BUT for Iraq, the coming week's Labour Party conference at Brighton would be a confident and largely untroubled preparation for a general election likely to be held in early May next year. Mr Blair and his ministers would face the assembled delegates as a winning team ready for a third term and still full of fresh ideas. The conference would resemble somewhat the 1986 Conservative gathering when Margaret Thatcher had a third term in her sights and a platform of initatives under the slogan The next move forward.

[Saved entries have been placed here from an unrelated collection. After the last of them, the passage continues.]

(** Property X8.  A path-only [truncate] to a negative length raises
    [EINVAL]; the file keeps its bytes and the descriptor opened for the
    attempt is closed again. *)
Theorem truncate_negative_length (c : Cfg) (path : string) (length : Z)
    (i : inode) (data : string) :
  length < 0 ->
  truncate_quiet c path length ->
  disk (world c) !! real_path c path = Some i ->
  i_kind i = KFile data ->
  (truncate path length None c).1 = Raise (OSError errno.EINVAL)
  /\ disk (world (truncate path length None c).2) = disk (world c)
  /\ fds (world (truncate path length None c).2) = fds (world c).
Proof.
  destruct c as [[rt tf] w]. unfold real_path, truncate_quiet. simpl.
  intros Hlen (Hf1 & Hf2 & Hf3) Hi Hk.
  unfold truncate, builtins.with_open, os.open, os.ftruncate, os.close, os.sys,
    os.alloc_fd.
  monad_unfold. simpl. rewrite Hf1. simpl. rewrite !key_log.
  set (k := os.key w _) in *. rewrite Hi, Hk. simpl.
  assert ((length <? 0) = true) as Hl by lia.
  repeat (progress (rewrite ?Hf2, ?Hf3, ?lookup_insert_eq, ?Hi, ?Hk, ?Hl; simpl)).
  split; [done|]. split; [done|]. apply delete_insert_id, lowest_fd_fresh.
Qed.

Lemma truncate_negative_length_witness :
  let c := demo.mounted demo.no_fault in
  -1 < 0 /\ truncate_quiet c "/a.txt" (-1)
  /\ disk (world c) !! real_path c "/a.txt" = Some (demo.file "hello")
  /\ (truncate "/a.txt" (-1) None c).1 = Raise (OSError errno.EINVAL)
  /\ disk (world (truncate "/a.txt" (-1) None c).2) = disk (world c)
  /\ fds (world (truncate "/a.txt" (-1) None c).2) = fds (world c).
Proof.
  intros c.
  assert (truncate_quiet c "/a.txt" (-1)) as Hq by (repeat split).
  assert (disk (world c) !! real_path c "/a.txt" = Some (demo.file "hello"))
    as Hi by (vm_compute; reflexivity).
  assert (-1 < 0) as Hlen by lia.
  destruct (truncate_negative_length c "/a.txt" (-1) _ "hello" Hlen Hq Hi
              eq_refl) as (Hr & Hd & Hf).
  split; [exact Hlen|]. split; [exact Hq|]. split; [exact Hi|].
  split; [exact Hr|]. split; [exact Hd | exact Hf].
Defined.

(** Property X9.  A path-only [truncate] of a path that does not exist
    raises the error of the open (mode ["r+"] does not create): no file is
    created and no descriptor is left open. *)
Theorem truncate_missing_creates_nothing (c : Cfg) (path : string) (length : Z) :
  disk (world c) !! real_path c path = None ->
  (exists e, (truncate path length None c).1 = Raise (OSError e))
  /\ disk (world (truncate path length None c).2) = disk (world c)
  /\ fds (world (truncate path length None c).2) = fds (world c).
Proof.
  destruct c as [[rt tf] w]. unfold real_path. simpl. intros Hi.
  unfold truncate, builtins.with_open, os.open, os.sys. monad_unfold. simpl.
  destruct (fault w _); simpl; [by eauto|].
  rewrite !key_log, Hi. simpl. by eauto.
Qed.

Lemma truncate_missing_creates_nothing_witness :
  let c := demo.mounted demo.no_fault in
  disk (world c) !! real_path c "/missing" = None
  /\ (truncate "/missing" 0 None c).1 = Raise (OSError errno.ENOENT)
  /\ disk (world (truncate "/missing" 0 None c).2) = disk (world c)
  /\ fds (world (truncate "/missing" 0 None c).2) = fds (world c).
Proof.
  intros c.
  assert (disk (world c) !! real_path c "/missing" = None) as Hi
    by (vm_compute; reflexivity).
  destruct (truncate_missing_creates_nothing c "/missing" 0 Hi)
    as (_ & Hd & Hf).
  split; [exact Hi|]. split; [vm_compute; reflexivity|].
  split; [exact Hd | exact Hf].
Defined.

(** Property X10.  [unlink] of a file or link that exists removes exactly
    that entry from the disk, unless the driver refuses; descriptors and the
    object with its table are unchanged, and [getattr] of the same path
    raises [ENOENT] afterwards. *)
Theorem unlink_removes_file (c : Cfg) (path : string) (i : inode) :
  disk (world c) !! real_path c path = Some i ->
  i_kind i <> KDir ->
  fault (world c) (SysRemove (_full_path (self c) path)) = None ->
  let c' := (unlink path c).2 in
  (unlink path c).1 = Ok tt
  /\ disk (world c') = delete (real_path c path) (disk (world c))
  /\ fds (world c') = fds (world c)
  /\ self c' = self c
  /\ forall fh, (getattr path fh c').1 = Raise (OSError errno.ENOENT).
Proof.
  destruct c as [[rt tf] w]. unfold real_path. simpl. intros Hi Hk Hf.
  unfold unlink, getattr, os.lstat, os.remove, os.sys. monad_unfold. simpl.
  rewrite Hf. simpl. rewrite !key_log, Hi. simpl.
  destruct (i_kind i) eqn:Hkind; try done; simpl;
    (repeat split; [intros fh; unfold os.key; simpl;
                    fold (os.key w (_full_path (mk rt tf) path));
                    by rewrite lookup_delete_eq]).
Qed.
Definition lua_push (v : lua_value) (L : lua_State) : lua_State :=
  set_stack (v :: stack L) L.

Definition lua_pushnil := lua_push LNil.
Definition lua_pushnumber (n : number) := lua_push (LNumber n).
Definition lua_pushstring (s : string) := lua_push (LString s).
Definition lua_pushboolean (b : bool) := lua_push (LBoolean b).

Definition lua_pop (n : nat) (L : lua_State) : lua_State :=
  set_stack (drop n (stack L)) L.

(** Position in [stack] of an acceptable index: negative indices count from
    the top, positive ones from the bottom. *)
Definition stack_pos (idx : Z) (L : lua_State) : option nat :=
  if idx <? 0 then Some (Z.to_nat (- idx - 1))
  else if (0 <? idx) && (idx <=? Z.of_nat (length (stack L)))
       then Some (length (stack L) - Z.to_nat idx)%nat
       else None.

Definition lua_index (idx : Z) (L : lua_State) : option lua_value :=
  match stack_pos idx L with
  | Some p => stack L !! p
  | None => None
  end.

Definition lua_isnil (idx : Z) (L : lua_State) : bool :=
  match lua_index idx L with Some LNil => true | _ => false end.

Definition lua_isfunction (idx : Z) (L : lua_State) : bool :=
  match lua_index idx L with Some (LFunction _) => true | _ => false end.

Definition lua_pushvalue (idx : Z) (L : lua_State) : result lua_State :=
  match lua_index idx L with
  | Some v => Ok (lua_push v L)
  | None => Fault
  end.

Definition lua_remove (idx : Z) (L : lua_State) : result lua_State :=
  match stack_pos idx L with
  | Some p => if (p <? length (stack L))%nat
              then Ok (set_stack (delete p (stack L)) L) else Fault
  | None => Fault
  end.

(** Value held by the registry under an integer key ([nil] when absent). *)
Definition registry_get (n : Z) (L : lua_State) : lua_value :=
  match n with
  | Zpos p => default LNil (registry L !! p)
  | _ => LNil
  end.

(** [lua_rawgeti(L, LUA_REGISTRYINDEX, n)] *)
Definition lua_rawgeti_registry (n : Z) (L : lua_State) : lua_State :=
  lua_push (registry_get n L) L.

(** [luaL_ref(L, LUA_REGISTRYINDEX)]: pops the value on the top of the stack
    and returns a reference to it, a unique integer key of the registry;
    [nil] has the fixed reference [LUA_REFNIL]. *)
Definition luaL_ref (L : lua_State) : result (Z * lua_State) :=
  match stack L with
  | [] => Fault
  | LNil :: s => Ok (LUA_REFNIL, set_stack s L)
  | v :: s =>
      let r := fresh (dom (registry L)) in
      Ok (Zpos r, set_registry (<[r := v]> (registry L)) (set_stack s L))
  end.

(** [luaL_unref(L, LUA_REGISTRYINDEX, ref)]: the entry is removed from the
    registry and the reference is free to be used again. *)
Definition luaL_unref (ref : Z) (L : lua_State) : lua_State :=
  match ref with
  | Zpos p => set_registry (delete p (registry L)) L
  | _ => L
  end.

(** A reference is live when the registry holds a value under it. *)
Definition live (ref : Z) (L : lua_State) : bool :=
  match ref with
  | Zpos p => bool_decide (is_Some (registry L !! p))
  | _ => false
  end.
(** * humid-temp-monitor: a shallow embedding of the firmware's core

    The first part of the file embeds the code, one module per component:

    - [Common]      error codes and fixed-width integer helpers (app_common.h)
    - [RtosQueue]   the bounded FreeRTOS queue the components communicate over
    - [Dht]         the single-wire sensor driver (sensor_dht.c)
    - [Wifi]        the link manager's event handler (app_wifi.c)
    - [Mqtt]        the broker manager's event handler and parser (app_mqtt.c)
    - [Output]      relay and fan driver (app_output.c)
    - [SystemTask]  the workers of the orchestrator (system_task.c)

    Global C contexts ([g_dht_context], [g_wifi_ctx], ...) become explicit
    state records threaded through the functions; calls into the platform
    (timer, GPIO, WiFi driver, callbacks) become inputs and effect traces.
    Unsigned C integers are [Z] with the wrap-around written out ([u8],
    [u32], [u64]); [float] is IEEE binary32.

    The second part states and proves the properties: [MqttFacts] (C1),
    [WifiFacts] (C3, C4), [DhtFacts] (C2, C6, C8, C9, C10), [QueueFacts]
    and [TaskFacts] (C5, C7). *)

From Stdlib Require Import ZArith List Bool Lia String Ascii DecimalString.
From Stdlib Require Import Floats.SpecFloat.
Import ListNotations.

Local Open Scope Z_scope.

(* ====================================================================== *)
(** ** Common definitions (app_common.h)                                   *)
(* ====================================================================== *)

Module Common.

Inductive app_err_t : Type :=
| APP_OK
| APP_ERR_INVALID_PARAM
| APP_ERR_TIMEOUT
| APP_ERR_SENSOR_READ
| APP_ERR_MQTT_PUBLISH
| APP_ERR_WIFI_CONNECT
| APP_ERR_MQTT_CONNECT
| APP_ERR_NO_MEMORY
| APP_ERR_INVALID_VALUE
| APP_ERR_UNKNOWN.

(** The enumerators' integer values. *)
Definition app_err_code (e : app_err_t) : Z :=
  match e with
  | APP_OK => 0
  | APP_ERR_INVALID_PARAM => -1
  | APP_ERR_TIMEOUT => -2
  | APP_ERR_SENSOR_READ => -3
  | APP_ERR_MQTT_PUBLISH => -4
  | APP_ERR_WIFI_CONNECT => -5
  | APP_ERR_MQTT_CONNECT => -6
  | APP_ERR_NO_MEMORY => -7
  | APP_ERR_INVALID_VALUE => -8
  | APP_ERR_UNKNOWN => -99
  end.

Definition app_err_eqb (a b : app_err_t) : bool :=
  app_err_code a =? app_err_code b.

(** Conversions to the unsigned fixed-width types (wrap-around). *)
Definition u8 (x : Z) : Z := x mod 2 ^ 8.
Definition u32 (x : Z) : Z := x mod 2 ^ 32.
Definition u64 (x : Z) : Z := x mod 2 ^ 64.

(** [esp_timer_get_time() / 1000]: the timer is an [int64_t] count of
    microseconds since boot, the division is C's truncating one. *)
Definition us_to_ms (t_us : Z) : Z := Z.quot t_us 1000.

(** IEEE binary32, the C [float] of the target. *)
Definition float := spec_float.
Definition f32_prec : Z := 24.
Definition f32_emax : Z := 128.
Definition f32_add : float -> float -> float := SFadd f32_prec f32_emax.
Definition f32_mul : float -> float -> float := SFmul f32_prec f32_emax.
(** [(float)n] for an integer [n]. *)
Definition f32_of_Z (n : Z) : float := binary_normalize f32_prec f32_emax n 0 false.
(** The literal [0.0f]. *)
Definition f32_zero : float := S754_zero false.
(** The literal [0.1f]: the binary32 value nearest to one tenth,
    [13421773 * 2^-27]. *)
Definition f32_tenth : float := S754_finite false 13421773 (-27).
(** What the parent can observe of a started program whose standard error
    pipe nobody drains: the bytes that arrive on its standard output, the
    bytes its standard error pipe took, the status it ends with when it ends
    without having been signalled, and whether it is stuck in a write to the
    full standard error pipe.  A stuck child writes nothing more and keeps
    its standard output open. *)
Record Child : Type := mkChild {
  out : list byte;
  err : list byte;
  exit_status : Z;
  stuck : bool
}.

(** A program, as the sequence of writes it makes when nothing holds it up,
    and the status it then ends with. *)
Inductive Write : Type :=
| ToStdout (data : list byte)
| ToStderr (data : list byte).

Record Program : Type := mkProgram {
  writes : list Write;
  ends_with : Z
}.

(** The writes that get through when the standard error pipe takes [room]
    more bytes and is never read: what arrives on stdout, what stderr took,
    and whether the program is stuck.  A write to stderr that does not fit
    fills the pipe and blocks for good; nothing after it happens. *)
Fixpoint emit (room : N) (ws : list Write) : list byte * list byte * bool :=
  match ws with
  | [] => ([], [], false)
  | ToStdout data :: rest =>
      let '(o, e, b) := emit room rest in (data ++ o, e, b)
  | ToStderr data :: rest =>
      let n := N.of_nat (List.length data) in
      if (n <=? room)%N
      then let '(o, e, b) := emit (room - n) rest in (o, data ++ e, b)
      else ([], firstn (N.to_nat room) data, true)
  end.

Labour has never before been so close to a third term and the polls continue to suggest that it will win next year, if only because of the weakness of the opposition. Yet there must still be considerable anxiety over Iraq and its potential to ruin what otherwise would be a foregone conclusion. This anxiety is focussed on the Prime Minister himself because, despite all the formal show of unity in the Cabinet, the public sees him as the architect and builder of the invasion of Iraq. Although the agenda for Brighton will not be confirmed until later today, it seems possible that the trade unions will succeeed in getting a debate on a critical resolution on Iraq despite the frantic efforts that the party managers have been making to avoid this.
IS there any possibility that Mr Blair will find a way of lancing the painful boil that Iraq has become? If he is ever to offer an apology, however qualified, this coming week is the time to do it when he is among friends who could be counted on not to exploit the moment. If the week passes without such an apology Iraq will haunt the party and its leader for a long time to come.